Javier se manifeste d’un raclement de gorge. Maîtresse F. l’interroge du regard.

– Permission de jouir, Madame, demande-t-il, je n’y tiens plus.

Le visage de Maîtresse F . se tord d’une moue dédaigneuse, comme si la demande de Javier constituait un accident malencontreux que l’on accepte parce que, au final, on le considère aussi inéluctable qu’anodin.

– Faites Javier, faites.

Je crois que j’étais un peu saoule, ivre de sexe, déboussolée, leurs paroles me ramènent brutalement à la réalité. Jamais encore un homme n’a éjaculé dans ma bouche. Je pensais réserver cette pratique à l’élu, celui qui aurait su faire chavirer mon cœur. Et, là, sous le joug de Maîtresse F. me voici rabaissée au statut de vulgaire catin, un simple réceptacle du plaisir viril d’un homme que je ne m’aime pas. Il n’est plus temps de reculer, au moindre impair je suis assurée de recevoir une correction gratinée et mes fesses se souviennent encore de la précédente rouste, alors j’accepte cette humiliation.

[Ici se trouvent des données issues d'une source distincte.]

Definition _get_size_distribution (tasks : list WaveTask.t) : Dict.t nat :=
  fold_left
    (fun distribution task =>
       let size := WaveTask.size task in
       Dict.set distribution size (default 0 (Dict.get distribution size) + 1))
    tasks [].

Definition wave_task_of (task : Task.t) : WaveTask.t :=
  WaveTask.mk (Task.task_id task) (Task.size task)
    (Task.expected_runtime_min task) (Task.tags task) (Task.enabler task)
    (map FilePattern.pattern (Task.file_patterns task)).

Section Planner.

Variable re_search : string -> string -> re_result.
Variable order : set_order.

Definition _check_file_conflict (task1 task2 : Task.t) : bool :=
  if String.eqb (Task.task_id task1) (Task.task_id task2) then false
  else if list_mem (Task.task_id task2) (Task.conflicts_with task1)
          || list_mem (Task.task_id task1) (Task.conflicts_with task2)
  then true
  else
    existsb
      (fun pattern1 =>
         existsb (fun pattern2 => _patterns_conflict re_search pattern1 pattern2)
           (Task.file_patterns task2))
      (Task.file_patterns task1).

Definition _get_task_priority (self : Planner) (task : Task.t) : sort_key :=
  let dependent_count :=
    size (graph_get (reverse_dependency_graph self) (Task.task_id task)) in
  ((- Z.of_nat dependent_count)%Z, Task.task_id task).

(** [available_tasks.sort(key=lambda tid:
    self._get_task_priority(self.tasks[tid]))] *)
Definition sort_by_priority (self : Planner) (available_tasks : list string)
    : py (list string) :=
  keyed ← map_py
    (fun tid => task ← Dict.item (tasks self) tid;
                Ok (_get_task_priority self task, tid))
    available_tasks;
  Ok (map snd (sort_keyed keyed)).

Definition degree_get (in_degree : gmap string Z) (k : string) : Z :=
  default 0%Z (in_degree !! k).

(** The loop over the dependents of the task just emitted. *)
Fixpoint release (dependents : list string) (in_degree : gmap string Z)
    (available_tasks : list string) : gmap string Z * list string :=
  match dependents with
  | [] => (in_degree, available_tasks)
  | dependent :: rest =>
      let in_degree := <[dependent := (degree_get in_degree dependent - 1)%Z]> in_degree in
      if (degree_get in_degree dependent =? 0)%Z
      then release rest in_degree (available_tasks ++ [dependent])
      else release rest in_degree available_tasks
  end.

(** The [while available_tasks] loop, for at most [fuel] iterations. *)
Fixpoint topo_loop (fuel : nat) (self : Planner) (in_degree : gmap string Z)
    (available_tasks result : list string) : py (list string) :=
  match available_tasks with
  | [] => Ok result
  | _ :: _ =>
      match fuel with
      | O => OutOfFuel
      | S fuel =>
          sorted ← sort_by_priority self available_tasks;
          match sorted with
          | [] => Ok result
          | current_task :: available_tasks =>
              let dependents :=
                iter_set order current_task
                  (graph_get (reverse_dependency_graph self) current_task) in
              let '(in_degree, available_tasks) :=
                release dependents in_degree available_tasks in
              topo_loop fuel self in_degree available_tasks
                (result ++ [current_task])
          end
      end
  end.

Definition initial_in_degree (self : Planner) : gmap string Z :=
  fold_left
    (fun in_degree task_id =>
       <[task_id := Z.of_nat (size (graph_get (dependency_graph self) task_id))]>
         in_degree)
    (Dict.keys (tasks self)) ∅.

Definition _topological_sort_with_priority (self : Planner)
    : py (list string) :=
  let in_degree := initial_in_degree self in
  let available_tasks :=
    List.filter (fun task_id => (degree_get in_degree task_id =? 0)%Z)
      (Dict.keys (tasks self)) in
  result ← topo_loop (length (tasks self)) self in_degree available_tasks [];
  if negb (length result =? length (tasks self))%nat
  then Raise (ValueError "Circular dependency detected!")
  else Ok result.

(** The ready tasks of a wave, in the order of [sorted_tasks]. *)
Fixpoint ready_tasks (self : Planner) (sorted_tasks : list string)
    (completed_tasks : gset string) : py (list Task.t) :=
  match sorted_tasks with
  | [] => Ok []
  | task_id :: rest =>
      if bool_decide (task_id ∈ completed_tasks)
      then ready_tasks self rest completed_tasks
      else
        task ← Dict.item (tasks self) task_id;
        available_tasks ← ready_tasks self rest completed_tasks;
        if forallb (fun dep => bool_decide (dep ∈ completed_tasks))
             (Task.depends_on task)
        then Ok (task :: available_tasks)
        else Ok available_tasks
  end.

(** [available_tasks.sort(key=lambda t: (len(t.conflicts_with),
    t.task_id))] *)
Definition sort_by_conflicts (available_tasks : list Task.t) : list Task.t :=
  map snd
    (sort_keyed
       (map (fun t => ((Z.of_nat (length (Task.conflicts_with t)),
                        Task.task_id t), t))
          available_tasks)).

(** The inner loop over the tasks already selected for the wave. *)
Fixpoint can_add (self : Planner) (task : Task.t)
    (wave_tasks : list WaveTask.t) : py bool :=
  match wave_tasks with
  | [] => Ok true
  | selected_task_dict :: rest =>
      selected_task ← Dict.item (tasks self) (WaveTask.task_id selected_task_dict);
      if _check_file_conflict task selected_task then Ok false
      else can_add self task rest
  end.

(** Greedy packing: the loop over the sorted ready tasks. *)
Fixpoint pack_wave (self : Planner) (available_tasks : list Task.t)
    (wave_tasks : list WaveTask.t) (used_task_ids completed_tasks : gset string)
    : py (list WaveTask.t * gset string) :=
  match available_tasks with
  | [] => Ok (wave_tasks, completed_tasks)
  | task :: rest =>
      if bool_decide (Task.task_id task ∈ used_task_ids)
      then pack_wave self rest wave_tasks used_task_ids completed_tasks
      else
        ok ← can_add self task wave_tasks;
        if ok : bool then
          pack_wave self rest (wave_tasks ++ [wave_task_of task])
            ({[Task.task_id task]} ∪ used_task_ids)
            ({[Task.task_id task]} ∪ completed_tasks)
        else pack_wave self rest wave_tasks used_task_ids completed_tasks
  end.

Definition make_wave (waves : list Wave.t) (wave_tasks : list WaveTask.t)
    : Wave.t :=
  let wave_total_time :=
    max_default0 (map WaveTask.expected_runtime_min wave_tasks) in
  Wave.mk (length waves + 1) wave_tasks (length wave_tasks) wave_total_time
    (_get_size_distribution wave_tasks).

(** The [while completed_tasks != set(self.tasks.keys())] loop, for at most
    [fuel] iterations. *)
Fixpoint plan_loop (fuel : nat) (self : Planner) (sorted_tasks : list string)
    (waves : list Wave.t) (completed_tasks : gset string)
    : py (list Wave.t) :=
  if bool_decide (completed_tasks = list_to_set (Dict.keys (tasks self)))
  then Ok waves
  else
    match fuel with
    | O => OutOfFuel
    | S fuel =>
        available_tasks ← ready_tasks self sorted_tasks completed_tasks;
        match available_tasks with
        | [] =>
            Raise (ValueError "No available tasks - possible circular dependency!")
        | _ :: _ =>
            let available_tasks := sort_by_conflicts available_tasks in
            packed ← pack_wave self available_tasks [] ∅ completed_tasks;
            let '(wave_tasks, completed_tasks) := packed in
            let waves :=
              match wave_tasks with
              | [] => waves
              | _ :: _ => (waves ++ [make_wave waves wave_tasks])%list
              end in
            plan_loop fuel self sorted_tasks waves completed_tasks
        end
    end.

Definition make_summary (self : Planner) (waves : list Wave.t) : Summary.t :=
  let total_time := sum_Z (map Wave.estimated_wave_time_min waves) in
  let total_tasks := length (tasks self) in
  Summary.mk (length waves) total_tasks total_time
    (max_nat0 (map Wave.parallel_task_count waves))
    (sum_Z (map Task.expected_runtime_min (Dict.values (tasks self))))
    total_time.

Definition generate_execution_plan (self : Planner) : py ExecutionPlan.t :=
  sorted_tasks ← _topological_sort_with_priority self;
  waves ← plan_loop (length (tasks self)) self sorted_tasks [] ∅;
  Ok (ExecutionPlan.mk waves (make_summary self waves)).

(** [main]: load the two feeds, then plan. *)
Definition run_planner (dependencies : list DepRecord.t)
    (file_patterns_data : list ConflictRecord.t) : py ExecutionPlan.t :=
  planner ← load_data dependencies file_patterns_data;
  generate_execution_plan planner.

End Planner.

(** ** Exceptions that the engine lets through

    Besides [re.error], [re.search] raises [OverflowError] on a counted
    repeat beyond the limit of the engine, [RecursionError] on a pattern
    nested too deep, and may raise exceptions of other classes.  The
    handlers of [FilePattern.matches] name [re.error] only, so these
    exceptions leave [matches] and each caller up to [main], which prints
    and raises them again.  [re_result] and the definitions over it give
    the planner on the calls where the engine returns or raises
    [re.error]; the definitions of [Propagating] follow the same source
    with the other exceptions propagated, call by call in the order of the
    source. *)

Inductive engine_exn : Type :=
| OverflowError
| RecursionError
| OtherError (class_name : string).

Inductive re_outcome : Type :=
| re_returns (r : re_result)    (* a match, none, or [re.error] *)
| re_raises (e : engine_exn).   (* an exception that is no [re.error] *)

(** A computation of the planner ends as [py] has it, or with an exception
    of the engine. *)
Inductive run (A : Type) : Type :=
| Finished (r : py A)
| Escaped (e : engine_exn).

Arguments Finished {A} r.
Arguments Escaped {A} e.

#[global] Instance run_bind : MBind run := fun A B f m =>
  match m with
  | Finished (Ok a) => f a
  | Finished (Raise e) => Finished (Raise e)
  | Finished OutOfFuel => Finished OutOfFuel
  | Escaped e => Escaped e
  end.

Module Propagating.

Section Planner.

Variable engine : string -> string -> re_outcome.
Variable order : set_order.

(** [try: return bool(re.search(p, s)) except re.error: return False] *)
Definition try_search (pattern text : string) : run bool :=
  match engine pattern text with
  | re_returns r => Finished (Ok (search_or_false r))
  | re_raises e => Escaped e
  end.
(** X20.  [retrieve_places_data] raises exactly on a dictionary with a
    key that holds no colon, and then it is [ValueError] (the unpacking of
    the split); every key of a dictionary it lists holds a colon. *)
Theorem listing_raises_on_a_key_without_colon :
  forall (d : Dict.dict string (list string)) (category : string),
    match retrieve_places_data capitalize d category with
    | Ok _ => forall k, In k (Dict.keys d) -> In ":"%char (list_ascii_of_string k)
    | Raise e =>
        e = ValueError
        /\ exists k, In k (Dict.keys d) /\ ~ In ":"%char (list_ascii_of_string k)
    end.
Proof.
  intros d category. induction d as [|[k ns] d IH]; simpl.
  - intros k [].
  - destruct (split_colon k) as [[a b]|] eqn:Es.
    + assert (Hk : In ":"%char (list_ascii_of_string k)).
      { destruct (in_dec Ascii.ascii_dec ":"%char (list_ascii_of_string k))
          as [H|H]; [exact H|].
        apply split_colon_none in H. congruence. }
      destruct (retrieve_places_data capitalize d category) as [data|e].
      * intros k' [<-|H]; [exact Hk | apply IH, H].
      * destruct IH as (-> & k' & Hin & Hno). split; [reflexivity|].
        exists k'. split; [right; exact Hin | exact Hno].
    + split; [reflexivity|]. exists k. split; [left; reflexivity|].
      apply split_colon_none, Es.
Qed.

End PlacesErrors.
(** C1. With a cipher whose [decrypt] undoes [encrypt] and keeps the
    length of the plaintext, a constructed command whose five bounded
    fields fit in 50 bits (unsigned, less than [2^50]) comes back from
    [decrypt(encrypt(signature, sharedKey), sharedKey)] equal in all seven
    fields, together with the signature, in particular the one [sign]
    makes; the five reads [extract(p, pos)], which are
    [(p >> pos) & (2^50 - 1)], give back the five packed fields. *)
Theorem Command_decrypt_encrypt {crypto : MaciCrypto.t}
    (raw : list Z) (k : PubKey.t) (si voi nvw nonce pid salt : Z)
    (c : Command.t) (privKey : PrivKey.t) (sharedKey : MaciCrypto.EcdhSharedKey) :
  (forall pt key, MaciCrypto.decrypt (MaciCrypto.encrypt pt key) key = pt) ->
  (forall pt key, List.length (Ciphertext.data (MaciCrypto.encrypt pt key))
                  = List.length pt) ->
  PubKey.new raw = Some k ->
  Command.new si k voi nvw nonce pid salt = Some c ->
  Command.fits50 si -> Command.fits50 voi -> Command.fits50 nvw ->
  Command.fits50 nonce -> Command.fits50 pid ->
  (exists signature, Command.sign c privKey = Some signature) /\
  (forall signature, exists message,
     Command.encrypt c signature sharedKey = Some message /\
     Command.decrypt message sharedKey = Some (c, signature)) /\
  (exists p, Command.asArray c = Some (p :: PubKey.rawPubKey k ++ [salt])%list /\
     Command.extract p 0 = si /\
     Command.extract p 50 = voi /\
     Command.extract p 100 = nvw /\
     Command.extract p 150 = nonce /\
     Command.extract p 200 = pid /\
     forall pos, 0 <= pos ->
       Command.extract p pos = Command.extract_spec p pos).
Proof.
  intros Hinv Hlen Hk Hc Hsi Hvoi Hnvw Hnonce Hpid.
  destruct (Command_constructed_inv _ _ _ _ _ _ _ _ _ Hk Hc)
    as (x & y & -> & Hx & Hy & ->).
  apply PubKey_new_inv in Hk. destruct Hk as [-> _].
  destruct (extract_pack si voi nvw nonce pid Hsi Hvoi Hnvw Hnonce Hpid)
    as (E0 & E1 & E2 & E3 & E4).
  split; [| split].
  - eexists. unfold Command.sign, Command.hash.
    rewrite Command_asArray_mk. reflexivity.
  - intros [[r0 r1] s]. eexists. split.
    + apply Command_encrypt_mk. rewrite Hlen. reflexivity.
    + cbn [Signature.R8 Signature.S fst snd].
      erewrite Command_decrypt_seven.
      2:{ unfold Message.asCiphertext. cbn [Message.iv Message.data].
          destruct (MaciCrypto.encrypt _ sharedKey) as [iv data] eqn:E.
          cbn [Ciphertext.iv Ciphertext.data]. rewrite <- E. apply Hinv. }
      rewrite (PubKey_new_pair x y Hx Hy). cbn [bind].
      rewrite E0, E1, E2, E3, E4.
      assert (Hn : Command.new si (PubKey.mk [x; y]) voi nvw nonce pid salt
                   = Some (Command.mk si (PubKey.mk [x; y]) voi nvw nonce pid salt)).
      { apply Command_new_Some_iff.
        unfold Command.fits50 in *. split; [lia | reflexivity]. }
      rewrite Hn. reflexivity.
  - exists (Command.pack si voi nvw nonce pid).
    rewrite Command_asArray_mk. cbn [PubKey.rawPubKey app].
    repeat split; try assumption. intros pos Hpos.
    apply extract_extract_spec; exact Hpos.
Qed.

(** C1 on a concrete command, under the additive cipher. *)
Lemma Command_decrypt_encrypt_witness :
  let c := Command.mk 1 Sample.someKey 0 9 1 2 77 in
  exists message,
    Command.encrypt (crypto := Sample.crypto) c (Signature.mk (3, 4) 5) 1000
      = Some message /\
    Command.decrypt (crypto := Sample.crypto) message 1000
      = Some (c, Signature.mk (3, 4) 5).
Proof.
  assert (F : forall v, 0 <= v < 10 -> Command.fits50 v)
    by (unfold Command.fits50; intros; lia).
  destruct (Command_decrypt_encrypt (crypto := Sample.crypto)
              [5; 9] Sample.someKey 1 0 9 1 2 77 _ (PrivKey.mk 3) 1000
              Sample_decrypt_encrypt Sample_encrypt_length eq_refl eq_refl)
    as [_ [H _]]; try (apply F; lia).
  exact (H (Signature.mk (3, 4) 5)).
Defined.

(** Outside the 50-bit fields: the constructor sets no lower bound and
    accepts [stateIndex = -1]; bits 0 to 49 of the packed value then read
    as [2^50 - 1], and under a cipher that meets both requirements the
    decrypted command differs from the original. *)
Remark Command_negative_field_not_read_back :
  let c := Command.mk (-1) Sample.someKey 0 9 1 2 77 in
  let signature := Signature.mk (3, 4) 5 in
  PubKey.new (crypto := Sample.crypto) [5; 9] = Some Sample.someKey /\
  Command.new (-1) Sample.someKey 0 9 1 2 77 = Some c /\
  (-1 < 2 ^ 50 /\ 0 < 2 ^ 50 /\ 9 < 2 ^ 50 /\ 1 < 2 ^ 50 /\ 2 < 2 ^ 50) /\
  (exists p rest, Command.asArray c = Some (p :: rest) /\
     Command.extract p 0 = 2 ^ 50 - 1 /\
     Command.extract p 0 <> Command.stateIndex c) /\
  exists message c',
    Command.encrypt (crypto := Sample.crypto) c signature 1000 = Some message /\
    Command.decrypt (crypto := Sample.crypto) message 1000
      = Some (c', signature) /\
    Command.stateIndex c' = 2 ^ 50 - 1 /\
    c' <> c.
Proof.
  cbv zeta. split; [reflexivity |]. split; [reflexivity |].
  split; [repeat split |]. split.
  - eexists. eexists. split; [reflexivity |]. split; [reflexivity |].
    vm_compute. discriminate.
  - eexists. eexists. split; [reflexivity |]. split; [vm_compute; reflexivity |].
    split; [reflexivity |]. discriminate.
Qed.
(** * plataforma-lojas: shipping quotes and plan entitlements

    A shallow embedding of the server core of the storefront builder:

    - [storage.ts]: the queries of [DatabaseStorage] the core relies on
      and [calculateShipping];
    - [subscriptionMiddleware.ts]: [requireActiveSubscription],
      [checkProductLimit], [checkOrderLimit] and [getPlanUsage];
    - the routes [POST /api/shipping/calculate], [GET /api/plans],
      [GET /api/subscription], [GET /api/plan-usage] and
      [POST /api/products] of [registerRoutes].

    Asynchronous code is written in a small state-and-exception monad
    over a [World]: the database tables, whether the database answers,
    the module-level plan cache, the clock, and a trace of the storage
    calls made so far. *)

From Stdlib Require Import List String Ascii ZArith QArith Bool Lia.
Import ListNotations.

Local Open Scope string_scope.
Local Open Scope Z_scope.

(* ------------------------------------------------------------------ *)
(** ** JavaScript values used by the core *)
(* ------------------------------------------------------------------ *)

Module Js.

(** Strings are byte strings (UTF-8).  The only strings the core ever
    compares are digit strings, on which byte order and UTF-16 code-unit
    order agree. *)

Definition isDigit (c : ascii) : bool :=
  let n := N_of_ascii c in (48 <=? n)%N && (n <=? 57)%N.

(** [s.replace(/\D/g, '')]: every character that is not [0-9] is
    removed.  Each byte of a multi-byte character is a non-digit. *)
Fixpoint stripNonDigits (s : string) : string :=
  match s with
  | EmptyString => EmptyString
  | String c r =>
      if isDigit c then String c (stripNonDigits r) else stripNonDigits r
  end.

(** [a <= b] and [a >= b] on strings: lexicographic order. *)
Definition str_le (a b : string) : bool := String.leb a b.
Definition str_ge (a b : string) : bool := String.leb b a.

(** A string is falsy exactly when it is empty. *)
Definition truthyStr (s : string) : bool :=
  match s with EmptyString => false | String _ _ => true end.

(** JS numbers.  Finite values are exact rationals: the rounding of
    IEEE doubles is not modelled (the core only compares numbers and
    tests them against zero). *)
Inductive number : Type :=
| NaN
| NegInf
| Fin (q : Q)
| PosInf.

Definition zero : number := Fin 0.
(** X28. With a perPage of at least 1, the [totalPages] of a search
    answer is the least number of pages that hold [total] results, a
    page holds at most perPage games, and a page after the last one is
    empty. *)
Theorem games_search_total_pages `{CaseMapping} `{FuzzyEngine} (now : Z)
    (io : LoadIO) (req : Query) (st : Server) (body : SearchBody) :
  fst (games_search now io req st) = Json body ->
  1 <= sb_perPage body ->
  sb_total body <= sb_totalPages body * sb_perPage body /\
  sb_totalPages body * sb_perPage body < sb_total body + sb_perPage body /\
  Z.of_nat (length (sb_games body)) <= sb_perPage body /\
  (sb_totalPages body < sb_page body -> sb_games body = []).
Proof.
  intros Hbody Hper. apply games_search_body in Hbody as [l ->].
  simpl in *.
  pose proof (page_of_positive (q_page req)) as Hpage.
  set (page := page_of (q_page req)) in *.
  set (per := perPage_of (q_perPage req)) in *.
  set (total := Z.of_nat (length l)).
  assert (total <= ceil_div total per * per
          /\ ceil_div total per * per < total + per) as [Hlo Hhi].
  { unfold ceil_div.
    pose proof (Z.div_mod (- total) per ltac:(lia)) as Hdm.
    pose proof (Z.mod_pos_bound (- total) per ltac:(lia)) as Hmod.
    nia. }
  assert (slice l ((page - 1) * per) (page * per)
          = take (Z.to_nat per) (drop (Z.to_nat (page - 1) * Z.to_nat per) l))
    as Hslice.
  { rewrite <- (slice_window l (Z.to_nat (page - 1)) per Hper).
    f_equal; [f_equal; lia | f_equal; lia]. }
  rewrite Hslice.
  split; [done |]. split; [done |]. split.
  - rewrite length_take. lia.
  - intros Hbeyond. rewrite drop_ge; [by destruct (Z.to_nat per) |].
    unfold total in *. nia.
Qed.

Lemma games_search_total_pages_witness :
  sb_total half_life_body
  <= sb_totalPages half_life_body * sb_perPage half_life_body /\
  sb_totalPages half_life_body * sb_perPage half_life_body
  < sb_total half_life_body + sb_perPage half_life_body /\
  Z.of_nat (length (sb_games half_life_body)) <= sb_perPage half_life_body /\
  (sb_totalPages half_life_body < sb_page half_life_body ->
   sb_games half_life_body = []).
Proof.
  apply (@games_search_total_pages latin_case (answering [half_life_hit])
           1000 io_down half_life_query (activate [half_life_app] initial)
           half_life_body); [vm_compute; reflexivity | vm_compute; discriminate].
Defined.

(** ** The asset routes *)

(** X30. The routes /games/:appid/logos and /games/:appid/heroes answer
    400, without touching the cache, exactly for an appid that
    [parseInt] cannot read; for every other appid they answer 200, and
    when nothing usable is cached and SteamGridDB does not deliver
    assets (a rejected request, an unknown game, a missing id) the
    body holds the empty list: an upstream failure is never an error
    of the route. *)
Theorem games_assets_answers (now later : Z) (apiKey : option jsstring)
    (assetType : AssetType) (param : jsstring) (io : GridIO) (c : Cache) :
  (parseInt (Some param) = None <->
   exists msg,
     fst (games_assets now later apiKey assetType param io c)
     = Error 400 msg) /\
  (parseInt (Some param) = None ->
   snd (games_assets now later apiKey assetType param io c) = c) /\
  (forall id,
     parseInt (Some param) = Some id ->
     exists assets,
       fst (games_assets now later apiKey assetType param io c)
       = Json {| ab_kind := assetType; ab_assets := assets |} /\
       ((forall v, live now (assets_key assetType id) c v ->
                   truthy v = false) ->
        asset_outcome io <> AssetsFound ->
        assets = empty_assets)).
Proof.
  unfold games_assets. split; [| split].
  - destruct (parseInt (Some param)) as [id|].
    + split; [done |].
      destruct (fetchSteamGridAssets now later apiKey io id assetType c).
      by intros [msg [=]].
    + split; [by eexists | done].
  - by intros ->.
  - intros id ->.
    destruct (fetchSteamGridAssets now later apiKey io id assetType c)
      as [assets c'] eqn:Hfetch.
    exists assets. split; [done |]. intros Hno Hout.
    apply cache_get_not_live in Hno.
    replace assets
      with (fst (fetchSteamGridAssets now later apiKey io id assetType c))
      by (by rewrite Hfetch).
    clear Hfetch. unfold fetchSteamGridAssets.
    destruct (cache_get now (assets_key assetType id) c) as [cached c1].
    simpl in Hno.
    set (miss := match apiKey with None | Some [] => _ | Some _ => _ end).
    assert (fst miss = empty_assets) as Hmiss.
    { unfold miss, assets_failed. unfold asset_outcome in Hout.
      destruct apiKey as [[|x k]|]; try done.
      destruct (grid_game io) as [searchResp | status]; [| done].
      destruct (sr_success searchResp); simpl in *; [| done].
      destruct (sr_id searchResp) as [gameId|]; [| done].
      by destruct (grid_assets io gameId). }
    destruct cached as [v|]; [by rewrite Hno | done].
Qed.

Lemma games_assets_answers_witness :
  exists assets,
    fst (games_assets 0 1000 api_key logos (js "570") grid_500 ∅)
    = Json {| ab_kind := logos; ab_assets := assets |} /\
    ((forall v, live 0 (assets_key logos 570) ∅ v -> truthy v = false) ->
     asset_outcome grid_500 <> AssetsFound ->
     assets = empty_assets).
Proof.
  apply (proj2 (proj2 (games_assets_answers 0 1000 api_key logos (js "570")
                         grid_500 ∅)) 570).
  reflexivity.
Defined.
(** X15.  (The engine of [dbscan] as modelled from the specification; the
    cases are those of TestRowScannerDoScan_PrimitiveTypeDestination_Succeeds
    and ..._InvalidPrimitiveTypeDestination_ReturnsErr.)  A row of
    distinct columns that the row source populates goes into a scalar
    destination exactly when it has one column, whose value the scalar
    then holds; with any other number of columns the materializer fails
    with [InvalidScanRowCount] carrying that number, and the scalar is as
    it was. *)
Theorem scalar_destination
        (idx : dbscan.index) (r : dbscan.row) (x : dbscan.native) :
  NoDup (dbscan.columns r) ->
  dbscan.fault r = None ->
  (forall c v,
      dbscan.cells r = [(c, v)] ->
      dbscan.materialize idx r (dbscan.ScalarDst x) = (dbscan.ScalarDst v, None)) /\
  (length (dbscan.columns r) <> 1 ->
   dbscan.materialize idx r (dbscan.ScalarDst x)
   = (dbscan.ScalarDst x,
      Some (dbscan.InvalidScanRowCount (length (dbscan.columns r))))) /\
  (snd (dbscan.materialize idx r (dbscan.ScalarDst x)) = None <->
   length (dbscan.columns r) = 1).
Proof.
  intros Hnd Hfault. unfold dbscan.materialize, dbscan.populate.
  rewrite (repeated_NoDup _ ∅ Hnd) by (intros ? _; apply not_elem_of_empty).
  rewrite Hfault. unfold dbscan.columns.
  destruct (dbscan.cells r) as [|[c0 v0] [|[c1 v1] cs]]; cbn [map fst snd length].
  - split; [discriminate|]. split; [reflexivity|]. split; discriminate.
  - split; [intros c v [= -> ->]; reflexivity|]. split; [congruence|].
    cbn. tauto.
  - split; [discriminate|]. split; [reflexivity|]. cbn. split; discriminate.
Qed.

Lemma scalar_destination_witness :
  dbscan.materialize ∅ (samples.row_of [("foo", "foo val"); ("bar", "bar val")])
                     (dbscan.ScalarDst dbscan.Null)
  = (dbscan.ScalarDst dbscan.Null, Some (dbscan.InvalidScanRowCount 2)).
Proof.
  refine (proj1 (proj2 (scalar_destination
                          ∅ (samples.row_of [("foo", "foo val"); ("bar", "bar val")])
                          dbscan.Null _ eq_refl)) _).
  - apply (bool_decide_unpack _). vm_compute. exact I.
  - discriminate.
Defined.

(** X16.  (The engine of [dbscan] as modelled from the specification; the
    case is that of TestRowScannerDoScan_MapDestination_Succeeds.)  After
    a row has been materialized into a mapping, the mapping has under
    each column name of the row the row's value for that column, and
    every other key is as it was. *)
Theorem map_destination
        (idx : dbscan.index) (r : dbscan.row) (keys : dbscan.key_type)
        (entries : gmap string dbscan.native) (d' : dbscan.destination) :
  dbscan.materialize idx r (dbscan.MapDst keys entries) = (d', None) ->
  exists entries' : gmap string dbscan.native,
    d' = dbscan.MapDst keys entries' /\
    (forall c x, (c, x) ∈ dbscan.cells r -> entries' !! c = Some x) /\
    (forall k, k ∉ dbscan.columns r -> entries' !! k = entries !! k).
Proof.
  unfold dbscan.materialize, dbscan.populate, dbscan.columns.
  destruct (dbscan.repeated ∅ (map fst (dbscan.cells r))) as [c0|] eqn:Hrep;
    [discriminate|].
  destruct (dbscan.fault r); [discriminate|]. intros [= <-].
  apply repeated_None in Hrep as [Hnd _].
  rewrite zip_fst_snd_cells.
  destruct (foldl_insert_lookup (dbscan.cells r) entries Hnd) as [Hin Hout].
  eexists. split; [reflexivity|]. split; assumption.
Qed.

Javier grogne avant d’envoyer une première giclée qui glisse dans ma gorge aussitôt.

Son sperme est très abondant, impossible de tout avaler. Je recrache, j’en reçois sur le menton et les seins. Madame F. n’est pas contente, elle m’oblige à ramasser le liquide poisseux avec les doigts. « Lèche-les maintenant, je ne veux plus voir de traces et tu nettoieras aussi la queue de Javier avec ta langue ». Le goût est un peu amer, pas très agréable. Il n’a rien du délicieux nectar dont paraissent se délecter les actrices pornos.

– Assez, vous pouvez disposer dit Maîtresse F. Javier amenez notre jeune esclave au cabinet de toilette qu’elle se rafraichisse puis expliquez-lui les tâches qui lui sont dévolues. Montrez-lui sa « chambre » également.

J’identifie le sourire qui accompagne cette dernière phrase à une menace, attisant, s’il en était encore besoin, l’inquiétude sourde qui me tourmente. Décidément, ce week-end promet son lot d’avanies.